Optical networking technology has grown rapidly and helped solve the problem of increasing demand for higher transfer data rates and bandwidths. In optical networks, optical fiber is the fundamental medium of transmission, but functions like switching, signaling and processing are accomplished electronically. To achieve conversions between optical signals and electrical signals, optical switches are naturally developed. What is an optical switch? This post will offer some basic information about optical switches.
In telecommunication, an optical switch is a switch that enables signals in optical fibers or integrated optical circuits (IOCs) to be selectively switched from one circuit to another. An optical switch may operate by mechanical means, such as physically shifting an optical fiber to drive one or more alternative fibers, or by electro-optic effects, magneto-optic effects, or other methods.
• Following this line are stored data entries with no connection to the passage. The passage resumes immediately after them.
(** Modelled from the spec: [emit(value)] of the [Stream] class, which is
    not among the sources: every listener is told, in registration
    order. *)
Definition emit (data : Payload) (w : World) : World :=
  mkWorld (this w) (sockets w) (promises w)
          (log w ++ ((λ l, Notify l data)
                       <$> Stream.listeners (SocketStream.bus (this w)))).

Inductive Action :=
| Send (data : Payload)          (* a caller sends *)
| Dispose                        (* the owner disposes the stream *)
| Reconnect                      (* the poll runs its factory *)
| Fire (s : SockRef) (ev : SocketEvent)
| Connect (listener : nat)       (* a listener subscribes *)
| Iterate                        (* a consumer starts iterating *)
| Emit (data : Payload).         (* a value is emitted on the stream *)

Definition step (a : Action) (w : World) : World :=
  match a with
  | Send data => (send data w).1
  | Dispose => (dispose w).1
  | Reconnect => (reconnect w).1
  | Fire s ev => fire s ev w
  | Connect l =>
      with_this (λ o, SocketStream.set_bus
                        (Stream.connect l (SocketStream.bus o)) o) w
  | Iterate =>
      with_this (λ o, SocketStream.set_bus
                        (Stream.iterate (SocketStream.bus o)) o) w
  | Emit data => emit data w
  end.

Definition run (acts : list Action) (w : World) : World :=
  foldl (λ w a, step a w) w acts.

(** The part of the world an observer can inspect: the object, the sockets
    (slots, ready state, what was sent, how often each was closed) and the
    promises. The log is the record of the calls made on the way. *)
Definition state_of (w : World) :=
  (this w, sockets w, promises w).

(** No socket holds a reject closure of a promise that does not exist yet. *)
Definition slot_closed (n : nat) (v : option Handler) : bool :=
  match v with
  | Some (RejectAttempt q) => q <? n
  | _ => true
  end.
An optical switch is simply a switch which accepts a photonic signal at one of its ports and send it out through another port based on the routing decision made. There are two kinds of optical switches, which are O-E-O (optical-electrical-optical) optical switch and O-O-O (optical-optical-optical) optical switch, also known as all optical switch. OEO switch requires the analogue light signal first to be converted to a digital form, then to be processed and routed before being converted back to an analogue light signal. OOO switching is done purely through photonic means.
Optical switches are widely used in high speed networks where high switching speeds and large switches are required to handle the large amount of traffic. Optical switches are likely used within optical cross-connects (OXCs). An OXC may contain a whole series of optical switches. OXCs are similar to electronic routers which forward data using switches. Optical switches can also be used for switching protection. If a fiber fails, the switch allows the signal to be rerouted to another fiber before the problem occurs. It takes an optical switch milliseconds to detect the failure and inform network and switch. Besides, optical switches can be utilized for external modulators, OADM (optical add-drop multiplexers), network monitors and fiber optic component testing. In early days, original optical transceivers were required to be plugged into these switches. Now third-party optical transceivers are produced to save the cost. As shown below, you can test the compatibility of a fiber optic transceiver, such as Avago AFBR-79EIPZ compatible QSFP+ transceiver, HP JD089B compatible 1000BASE-T SFP transceiver or HP J4859C compatible 1000BASE-LX SFP transceiver in an optical switch.
Optical switches have several advantages compared with electric switches. They can save room and power consumption significantly, about up to 92 percent space and 96 percent power. If power savings are translated into cost savings, it means 3 kw can be reduced for each rack, which can save carriers from expensive diesel power generators, rectifiers and batteries, and save monthly maintenance costs for these devices and the purchasing and maintenance of cooling equipment for these devices. Optical switches are more scalable and faster than electric switches. All-optical switches are protocol and bit rate independent, so transfer rates will not be affected by bit rate limitations of switching equipment.
Optical switches also have some disadvantages. Currently, optical switches can not realize the technology to store photonic signals as easily as electrical signals. But they can store signals using fiber delay lines, as light takes a certain time to travel through a certain length of fiber (200,000 km per second in silica), which means a 10000 bit frame traveling at 10Gb/s requires 200m fiber. That is both expensive and impractical. And once a signal is put through a delay line, it cannot be processed until it comes back out. A solution to this is adding switches within the lines, but that will increase the costs. Optical switches cannot process header information of packets, especially at high traveling speed. The maximum speed electronic routers currently can operate is 10Gb/s while optical signals can travel up to 40/100Gb/s or even higher. Thus, the routers will not be able to process the signals as fast as the transmission.
With the increasing demand for video and audio and challenges of data capabilities and high bandwidth of networks, optical networks have gradually become the most cost-effective solution. Optical switches can provide customers with significant power, space and cost savings. Today, the optical switch market is dominated by several companies, such as Cisco, HP, Arista, and Juniper. You can choose an optical switch based on your needs.